There are also improvements to the Recovery Console, including separation of inbound and outbound firewall rules as well as the ability to repair the configuration of WinRM.
Shielded Virtual Machines
Windows Server 2016 provides a new Hyper-V-based Shielded Virtual Machine to protect any Generation 2 virtual machine from a compromised fabric. Among the features introduced in Windows Server 2016 are the following:
- New “Encryption Supported” mode that offers more protections than for an ordinary virtual machine, but less than “Shielded” mode, while still supporting vTPM, disk encryption, Live Migration traffic encryption, and other features, including direct fabric administration conveniences such as virtual machine console connections and Powershell Direct.
- Full support for converting existing non-shielded Generation 2 virtual machines to shielded virtual machines, including automated disk encryption.
- Hyper-V Virtual Machine Manager can now view the fabrics upon which a shielded virtual is authorized to run, providing a way for the fabric administrator to open a shielded virtual machine’s key protector (KP) and view the fabrics it is permitted to run on.
- You can switch Attestation modes on a running Host Guardian Service. Now you can switch on the fly between the less secure but simpler Active Directory-based attestation and TPM-based attestation.

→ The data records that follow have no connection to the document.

(* ===== verification/InputPipes.v ===== *)
(** * InputPipes: finding and setting up the interrupt pipes

    [InitDescriptors], [InitPipes], [SetupPipe] and [SetupPipes] of
    src/XboxControllerDriver/XboxOne/XboxOneInputInterface.cpp, the part of
    [handleStart] that fills the instance variables. *)

From S2P Require Import Prelude Effects DriverKit Sample InputState.

Section definitions.
Context {DK : DriverKit}.

Definition InitDescriptors : InputM bool :=
  iv ← ivars;
  i ← nonnull (iv_interface iv);
  c ← call (CopyConfigurationDescriptor i);
  modify (set_configurationDescriptor c);;
  if decide (c = nullptr) then mret false else
  d ← call (GetInterfaceDescriptor i c);
  modify (set_interfaceDescriptor (desc_ptr d));;
  if decide (desc_ptr d = nullptr) then mret false else
  mret true.

(** The pipe structure an endpoint direction selects; none for an unexpected one. *)
Definition pipe_for (ep : obj) : option pipe_sel :=
  match IOUSBGetEndpointDirection ep with
  | kIOUSBEndpointDirectionIn => Some InPipe
  | kIOUSBEndpointDirectionOut => Some OutPipe
  | kIOUSBEndpointDirectionUnknown => None
  end.

(** The [while] loop over endpoint descriptors; [cur] is the loop variable. *)
Fixpoint init_pipes_loop (fuel : nat) (cur : ptr) : InputM bool :=
  match fuel with
  | O => raise OutOfFuel
  | S fuel' =>
      iv ← ivars;
      match IOUSBGetNextEndpointDescriptor (iv_configurationDescriptor iv)
              (iv_interfaceDescriptor iv) cur with
      | None => mret false
      | Some ep =>
          if decide (IOUSBGetEndpointType ep ≠ kIOUSBEndpointTypeInterrupt)
          then init_pipes_loop fuel' (Some ep) else
          match pipe_for ep with
          | None => init_pipes_loop fuel' (Some ep)
          | Some s =>
              modify (upd_pipe s (set_descriptor (Some ep)));;
              i ← nonnull (iv_interface iv);
              '(ret, p) ← call (CopyPipe i (IOUSBGetEndpointAddress ep));
              if negb (succeeded ret) then mret false else
              modify (upd_pipe s (set_pipe p));;
              iv' ← ivars;
              if decide (pd_pipe (iv_inPipe iv') ≠ nullptr ∧ pd_pipe (iv_outPipe iv') ≠ nullptr)
              then mret true
              else init_pipes_loop fuel' (Some ep)
          end
      end
  end.

Definition InitPipes (fuel : nat) : InputM bool := init_pipes_loop fuel nullptr.

(** Maps a buffer: the framework reports the address and the length, and the memory
    there becomes part of the driver's memory. *)
Definition Map_buffer (b : obj) : InputM (kern_return_t * (Z * Z)) :=
  '(ret, (a, n, bs)) ← call (IOBufferMemoryDescriptor_Map b);
  (if succeeded ret then m ← get_mem; put_mem (<[a := bs]> m) else mret tt);;
  mret (ret, (a, n)).
Lemma deliver_spec c w iv buf :
  let accepted := succeeded (answer (delivery_call iv c) (w_trace w)) in
  let buf' := received c buf in
  let need := bytes_read (c_status c) (iv_enabled iv) accepted buf' in
  let iv' := after_sends (sends (c_status c) accepted buf' iv) iv in
  w_st w = Some iv → pipes_ready w iv → in_buffer w iv buf → packet_fits iv c →
  wpx (λ f, f = OutOfBounds ∧ (length buf < need)%nat) (deliver c) (λ _ w',
    (need ≤ length buf)%nat ∧ ∃ evs,
    w_st w' = Some iv' ∧ pipes_ready w' iv' ∧ in_buffer w' iv' buf' ∧
    w_trace w' = w_trace w ++ evs ∧
    hid_calls evs = (λ r, (r, accepted)) <$> expected_reports (iv_enabled iv) buf' c ∧
    out_packets evs = answers_out (sends (c_status c) accepted buf' iv) iv ∧
    0 ≤ reads_armed evs ≤ 1 ∧ neutral evs ∧ mappings evs = []) w.
Proof.
  intros accepted buf' need iv' Hst Hr Hbuf Hfit. unfold deliver, transfer_in. do 3 wp_step.
  unfold packet_fits in Hfit. rewrite (in_buffer_length _ _ _ Hr Hbuf) in Hfit.
  eapply wp_store; [exact Hbuf|lia|]. fold (received c buf). set (w1 := set_mem _ w).
  assert (length buf' = length buf) as Hl by (apply overwrite_length; lia).
  assert (pipes_ready w1 iv) as Hr1.
  { eapply pipes_ready_keeps; [|exact Hr]. by eapply keeps_lengths_insert. }
  pose proof (report_call_delivery iv buf c) as Hcall. fold buf' in Hcall.
  eapply wpx_mono; [eapply (GotData_Impl_spec _ _ _ buf'); [done|done|apply lookup_insert_eq]|..];
    unfold gotdata_post; rewrite Hcall, Hl; change (w_trace w1) with (w_trace w);
    fold accepted; fold need; [|done].
  intros _ w' [Hneed (p & evs & r & _ & Htr & (Ha & Hn & Hm & _) & Hh & Ho & Hst' & _ & Hr' & Hbuf')].
  split; [done|]. eexists. split_and!; [exact Hst'|exact Hr'|exact Hbuf'|exact Htr|..].
  - rewrite hid_calls_app, app_nil_r, Hh. unfold expected_reports. rewrite Nat2Z.id.
    destruct (forwards _ _ _); [|done]. unfold buf', received at 1. by rewrite take_overwrite.
  - by rewrite out_packets_app, app_nil_r, Ho.
  - rewrite reads_armed_app, Ha. simpl. destruct (succeeded r); lia.
  - rewrite reads_armed_app, Ha. simpl. destruct (succeeded r); lia.
  - by apply neutral_app.
  - by rewrite mappings_app, Hm.
Qed.

(** The first [n] answers to the pipe [p], counted from [c]. *)
Definition counted_packets (p : obj) (c : Z) (n : nat) : list (obj * list Z) :=
  (λ k : nat, (p, guide_packet (wrap8 (c + k)))) <$> seq 0 n.
(* ===== verification/InputLifecycle.v ===== *)
(** * InputLifecycle: starting, stopping and freeing the input interface

    [init], [Start_Impl], [handleStart], [Stop_Impl] with its completion block and
    [free] of src/XboxControllerDriver/XboxOne/XboxOneInputInterface.cpp.

    [super::Start] belongs to the framework and calls back the methods this class
    overrides.  The model asks the framework for a [hid_start_script], the tree of
    the calls it makes and of how it goes on from their results, and runs it. *)

From S2P Require Import Prelude Effects DriverKit Sample Packets Descriptors InputState InputPipes InputComm HidDescription.

Section definitions.
Context {DK : DriverKit}.

(** ** Startup *)

Definition init : InputM bool :=
  result ← call Super_init;
  if negb result then mret false else
  allocated ← call IONewZero;
  if negb allocated then put_st None;; mret false else
  put_st (Some zero_ivars);;
  modify (set_enabled true);;
  mret true.

Definition handleStart (fuel : nat) (provider : ptr) : InputM bool :=
  result ← call (Super_handleStart provider);
  if negb result then mret false else
  result ← InitDescriptors;
  if negb result then mret false else
  result ← InitPipes fuel;
  if negb result then mret false else
  result ← SetupPipes;
  if negb result then mret false else
  iv ← ivars;
  '(ret, action) ← call (CreateActionGotData (bm_length (pd_memory (iv_inPipe iv))));
  if negb (succeeded ret) then mret false else
  modify (set_gotDataAction action);;
  SendInterruptData INIT_PACKET INIT_PACKET_SIZE;;
  SendInterruptData SWAP_TO_WIRED_PACKET SWAP_TO_WIRED_PACKET_SIZE;;
  RequestAsyncInterruptData;;
  iv ← ivars;
  i ← nonnull (iv_interface iv);
  call (OSObject_retain i);;
  mret true.
(** * Cerebrum.Server: the DHT and Gossip overlays, embedded in Rocq

    A shallow embedding of the peer-to-peer core of the repository
    ([cerebrum/p2p/dht/node.py], [cerebrum/p2p/dht/protocol.py],
    [cerebrum/p2p/gossip/protocol.py], [cerebrum/p2p/gossip/agent_presence.py])
    and the properties of its specification that were checked against it.

    Conventions of the embedding.
    - Python [int] is [Z] (or [N] where the code only produces naturals);
      [time.time()] is an integer clock reading handed to each operation as
      [now]: one reading per operation.
    - Decoded JSON is the type [json]; a Python [dict] with string keys is
      an association list in insertion order, with the update-in-place
      semantics of [d[k] = v].
    - Exceptions are values of [res]; the state reached before the raise
      is kept by the operations that catch them.
    - Python objects that are shared by reference live in an explicit
      store ([gmap loc _]). *)

From Stdlib Require Import ZArith NArith String Ascii List Bool Lia.
From Stdlib Require Import Strings.Byte Sorting.Sorted.
From stdpp Require Import base gmap strings list fin_maps pretty.

Set Warnings "-register-all".

Local Open Scope string_scope.
Local Open Scope list_scope.
Local Open Scope Z_scope.

(** ** Python values *)

Inductive json : Type :=
| JNull
| JBool (b : bool)
| JNum (z : Z)
| JStr (s : string)
| JList (l : list json)
| JObj (o : list (string * json)).

Abbreviation dict := (list (string * json)).

Inductive pyexn : Type := IndexError | KeyError | TypeError | AttributeError.

Inductive res (A : Type) : Type :=
| Ok (a : A)
| Raise (e : pyexn).
Arguments Ok {A} a.
Arguments Raise {A} e.

(** [d.get(k)] on an insertion-ordered dictionary. *)
Fixpoint dget {V : Type} (k : string) (d : list (string * V)) : option V :=
  match d with
  | [] => None
  | (k', v) :: r => if String.eqb k' k then Some v else dget k r
  end.

(** [d[k] = v]: an existing key keeps its position, a new one goes last. *)
Fixpoint dset {V : Type} (k : string) (v : V) (d : list (string * V)) : list (string * V) :=
  match d with
  | [] => [(k, v)]
  | (k', v') :: r => if String.eqb k' k then (k', v) :: r else (k', v') :: dset k v r
  end.

(** [del d[k]] for a key that is present: no entry for [k] is left. *)
Fixpoint ddel {V : Type} (k : string) (d : list (string * V)) : list (string * V) :=
  match d with
  | [] => []
  | (k', v') :: r => if String.eqb k' k then ddel k r else (k', v') :: ddel k r
  end.

(** [d.update(other)]. *)
Definition dupdate {V : Type} (d other : list (string * V)) : list (string * V) :=
  fold_left (fun acc kv => dset (fst kv) (snd kv) acc) other d.

(** Truth value of a decoded JSON value ([if x:], [not x], [x or y]). *)
Definition py_truthy (j : json) : bool :=
  match j with
  | JNull => false
  | JBool b => b
  | JNum z => negb (z =? 0)
  | JStr s => negb (String.eqb s "")
  | JList l => match l with [] => false | _ => true end
  | JObj o => match o with [] => false | _ => true end
  end.

(** [l[i]] with Python's negative indices. *)
Definition py_norm_index (len : nat) (i : Z) : option nat :=
  if 0 <=? i then (if i <? Z.of_nat len then Some (Z.to_nat i) else None)
  else (if - Z.of_nat len <=? i then Some (Z.to_nat (Z.of_nat len + i)) else None).

Definition py_index {A : Type} (l : list A) (i : Z) : res A :=
  match py_norm_index (length l) i with
  | Some n => match l !! n with Some x => Ok x | None => Raise IndexError end
  | None => Raise IndexError
  end.

(** [l[:count]]. *)
Definition py_slice_to {A : Type} (l : list A) (count : Z) : list A :=
  if 0 <=? count then take (Z.to_nat count) l
  else take (Z.to_nat (Z.of_nat (length l) + count)) l.

(** [l.sort(key=...)]: the stable sort, as an insertion sort. *)
Fixpoint insert_sorted {A : Type} (key : A -> N) (x : A) (l : list A) : list A :=
  match l with
  | [] => [x]
  | y :: r => if (key x <=? key y)%N then x :: y :: r else y :: insert_sorted key x r
  end.

Fixpoint sort_by {A : Type} (key : A -> N) (l : list A) : list A :=
  match l with
  | [] => []
  | x :: r => insert_sorted key x (sort_by key r)
  end.

#[global] Instance byte_eq_dec : EqDecision byte := Byte.byte_eq_dec.

(** ** cerebrum/p2p/dht/node.py *)

Module NodeID.

Record t : Type := Build { id_bytes : list byte }.

#[global] Instance eq_dec : EqDecision t.
Proof. solve_decision. Defined.

(** [__eq__]. *)
Definition eqb (a b : t) : bool := bool_decide (a = b).

Definition xor_byte (a b : byte) : N := N.lxor (Byte.to_N a) (Byte.to_N b).

(** [bytes(a ^ b for a, b in zip(self.id_bytes, other.id_bytes))]:
    [zip] stops at the shorter argument. *)
Fixpoint zip_xor (a b : list byte) : list N :=
  match a, b with
  | x :: a', y :: b' => xor_byte x y :: zip_xor a' b'
  | _, _ => []
  end.

(** [int.from_bytes(_, byteorder='big')]. *)
Definition int_from_bytes (l : list N) : N :=
  fold_left (fun acc x => (acc * 256 + x)%N) l 0%N.

Definition distance (self other : t) : N :=
  int_from_bytes (zip_xor (id_bytes self) (id_bytes other)).

Definition hex_digit (n : N) : ascii :=
  if (n <? 10)%N then ascii_of_N (48 + n) else ascii_of_N (87 + n).

Fixpoint hex (l : list byte) : string :=
  match l with
  | [] => ""
  | b :: r =>
      String (hex_digit (Byte.to_N b / 16)) (String (hex_digit (Byte.to_N b mod 16)) (hex r))
  end.

(** [__str__]. *)
Definition str (self : t) : string := hex (id_bytes self).

End NodeID.

Module Node.

Record t : Type := Build {
  node_id : NodeID.t;
  ip : string;
  port : Z;
  last_seen : Z
}.

(** [Node(node_id, ip, port)] at clock reading [now]. *)
Definition new (node_id : NodeID.t) (ip : string) (port : Z) (now : Z) : t :=
  Build node_id ip port now.

(** [__eq__]: [last_seen] is not compared. *)
Definition eqb (a b : t) : bool :=
  NodeID.eqb (node_id a) (node_id b) && String.eqb (ip a) (ip b) && (port a =? port b).

End Node.

Module KBucket.

Record t : Type := Build {
  nodes : list Node.t;
  k : Z
}.

Definition init (k : Z) : t := Build [] k.

(** The [for i, existing_node in enumerate(self.nodes)] loop of
    [add_node]: [self.nodes.pop(i)] at the first [i] whose node id
    matches, [None] when the loop falls through. *)
Fixpoint pop_existing (id : NodeID.t) (l : list Node.t) : option (list Node.t) :=
  match l with
  | [] => None
  | x :: r =>
      if NodeID.eqb (Node.node_id x) id then Some r
      else match pop_existing id r with
           | Some r' => Some (x :: r')
           | None => None
           end
  end.

Definition add_node (self : t) (node : Node.t) : t * bool :=
  match pop_existing (Node.node_id node) (nodes self) with
  | Some rest => (Build (rest ++ [node]) (k self), true)
  | None =>
      if Z.of_nat (length (nodes self)) <? k self
      then (Build (nodes self ++ [node]) (k self), true)
      else (self, false)
  end.

Definition get_nodes (self : t) : list Node.t := nodes self.

Definition ids (self : t) : list NodeID.t := map Node.node_id (nodes self).

(** The bucket obtained from [KBucket(k)] by a sequence of [add_node] calls. *)
Definition after (k : Z) (adds : list Node.t) : t :=
  fold_left (fun b n => fst (add_node b n)) adds (init k).

End KBucket.

Module RoutingTable.

Record t : Type := Build {
  local_node_id : NodeID.t;
  k : Z;
  bits : Z;
  buckets : list KBucket.t
}.

(** [RoutingTable(local_node_id, k, bits)]. *)
Definition init (local_node_id : NodeID.t) (k : Z) (bits : Z) : t :=
  Build local_node_id k bits (repeat (KBucket.init k) (Z.to_nat bits)).

Definition _get_bucket_index (self : t) (node_id : NodeID.t) : Z :=
  let distance := NodeID.distance (local_node_id self) node_id in
  if (distance =? 0)%N then 0
  else bits self - Z.of_N (N.size distance).

Definition add_node (self : t) (node : Node.t) : res (t * bool) :=
  if NodeID.eqb (Node.node_id node) (local_node_id self) then Ok (self, false)
  else
    let bucket_index := _get_bucket_index self (Node.node_id node) in
    match py_norm_index (length (buckets self)) bucket_index with
    | None => Raise IndexError
    | Some i =>
        match buckets self !! i with
        | None => Raise IndexError
        | Some b =>
            let '(b', r) := KBucket.add_node b node in
            Ok (Build (local_node_id self) (k self) (bits self) (<[i := b']> (buckets self)), r)
        end
    end.

(** One visit of the [while] loop of [get_closest_nodes]: the bucket at
    [index] is appended when [guard] holds, and the index moves by [step]. *)
Definition visit (self : t) (guard : bool) (index step : Z) (nodes : list Node.t)
  : res (list Node.t * Z) :=
  if guard then
    match py_index (buckets self) index with
    | Ok b => Ok (nodes ++ KBucket.get_nodes b, index + step)
    | Raise e => Raise e
    end
  else Ok (nodes, index).

(** The [while len(nodes) < count and (left_bucket >= 0 or right_bucket <
    self.bits)] loop. [None] is reserved for running out of [fuel]. *)
Fixpoint scan_adjacent (fuel : nat) (self : t) (count : Z)
    (left_bucket right_bucket : Z) (nodes : list Node.t) : option (res (list Node.t)) :=
  if (Z.of_nat (length nodes) <? count)
     && ((0 <=? left_bucket) || (right_bucket <? bits self))
  then
    match fuel with
    | O => None
    | S fuel' =>
        match visit self (0 <=? left_bucket) left_bucket (-1) nodes with
        | Raise e => Some (Raise e)
        | Ok (nodes1, left1) =>
            match visit self (right_bucket <? bits self) right_bucket 1 nodes1 with
            | Raise e => Some (Raise e)
            | Ok (nodes2, right1) => scan_adjacent fuel' self count left1 right1 nodes2
            end
        end
    end
  else Some (Ok nodes).

Definition scan_fuel (self : t) (bucket_index : Z) : nat :=
  Z.to_nat (Z.max bucket_index (bits self - (bucket_index + 1))).

Definition get_closest_nodes (self : t) (target_id : NodeID.t) (count : Z)
  : option (res (list Node.t)) :=
  let bucket_index := _get_bucket_index self target_id in
  match py_index (buckets self) bucket_index with
  | Raise e => Some (Raise e)
  | Ok b =>
      let nodes := KBucket.get_nodes b in
      match scan_adjacent (scan_fuel self bucket_index) self count
              (bucket_index - 1) (bucket_index + 1) nodes with
      | None => None
      | Some (Raise e) => Some (Raise e)
      | Some (Ok nodes) =>
          let sorted :=
            sort_by (fun node => NodeID.distance target_id (Node.node_id node)) nodes in
          Some (Ok (py_slice_to sorted count))
      end
  end.

(** All contacts of the table, bucket by bucket. *)
Definition all_nodes (self : t) : list Node.t :=
  concat (map KBucket.get_nodes (buckets self)).

(** The specification's brute-force scan: every contact of every bucket,
    sorted by distance to the target, first [count] kept. *)
Definition closest_bruteforce (self : t) (target_id : NodeID.t) (count : Z) : list Node.t :=
  py_slice_to
    (sort_by (fun node => NodeID.distance target_id (Node.node_id node)) (all_nodes self))
    count.

(** The table obtained from an empty one by a sequence of [add_node]
    calls (a call that raises leaves the table as it was). *)
Definition after (local_node_id : NodeID.t) (k bits : Z) (adds : list Node.t) : t :=
  fold_left
    (fun rt n => match add_node rt n with Ok (rt', _) => rt' | Raise _ => rt end)
    adds (init local_node_id k bits).

End RoutingTable.

(** Keys of a Python dictionary that arrive as decoded JSON: strings,
    numbers (with [True == 1] and [False == 0]) and [None] are hashable,
    lists and dictionaries are not. *)
Inductive pykey : Type :=
| KNone
| KNum (z : Z)
| KStr (s : string).

#[global] Instance pykey_eq_dec : EqDecision pykey.
Proof. solve_decision. Defined.

#[global] Instance pykey_countable : Countable pykey.
Proof.
  refine (inj_countable'
    (fun k => match k with
              | KNone => inl tt
              | KNum z => inr (inl z)
              | KStr s => inr (inr s)
              end)
    (fun x => match x with
              | inl _ => KNone
              | inr (inl z) => KNum z
              | inr (inr s) => KStr s
              end) _).
  intros []; reflexivity.
Defined.

Definition py_hashable (j : json) : res pykey :=
  match j with
  | JNull => Ok KNone
  | JBool b => Ok (KNum (if b then 1 else 0))
  | JNum z => Ok (KNum z)
  | JStr s => Ok (KStr s)
  | JList _ | JObj _ => Raise TypeError
  end.

(** [d.get(k)]: [None] when the key is missing. *)
Definition py_get (k : string) (d : dict) : json :=
  match dget k d with Some v => v | None => JNull end.

(** References to Python objects. *)
Abbreviation loc := positive.

(** What the interpreter provides and the repository does not define:
    [hash] of a [str] (salted per process), [str] of a dictionary, and
    SHA-1. *)
Class PyRuntime : Type := {
  py_hash : string -> Z;
  py_str : json -> string;
  sha1 : string -> list byte
}.

(** [NodeID.from_string]: the SHA-1 digest of the string. *)
Definition NodeID_from_string `{PyRuntime} (string_value : string) : NodeID.t :=
  NodeID.Build (sha1 string_value).

Module DHT.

- End-to-end diagnostics tooling based on Windows PowerShell that is able to detect misconfigurations or errors in both guarded Hyper-V hosts and the Host Guardian Service.
- A recovery environment that offers a means to securely troubleshoot and repair shielded virtual machines within the fabric in which they normally run while offering the same level of protection as the shielded virtual machine itself.
- Host Guardian Service support for existing safe Active Directory – you can direct the Host Guardian Service to use an existing Active Directory forest as its Active Directory instead of creating its own Active Directory instance
Identity and Access
New features in Identity improve the ability for organizations to secure Active Directory environments and help them migrate to cloud-only deployments and hybrid deployments, where some applications and services are hosted in the cloud and others are hosted on premises.
Active Directory Certificate Services
Active Directory Certificate Services (AD CS) in Windows Server 2016 increases support for TPM key attestation: You can now use Smart Card KSP for key attestation, and devices that are not joined to the domain can now use NDES enrollment to get certificates that can be attested for keys being in a TPM.
Active Directory Domain Services
Active Directory Domain Services includes improvements to help organizations secure Active Directory environments and provide better identity management experiences for both corporate and personal devices. For more information, see What’s new in Active Directory Domain Services (AD DS) in Windows Server 2016.
Active Directory Federation Services
What’s New in Active Directory Federation Services. Active Directory Federation Services (AD FS) in Windows Server 2016 includes new features that enable you to configure AD FS to authenticate users stored in Lightweight Directory Access Protocol (LDAP) directories. For more information, see What’s New in AD FS for Windows Server 2016.
Web Application Proxy
The latest version of Web Application Proxy focuses on new features that enable publishing and preauthentication for more applications and improved user experience. Check out the full list of new features that includes preauthentication for rich client apps such as Exchange ActiveSync and wildcard domains for easier publishing of SharePoint apps. For more information, see Web Application Proxy in Windows Server 2016.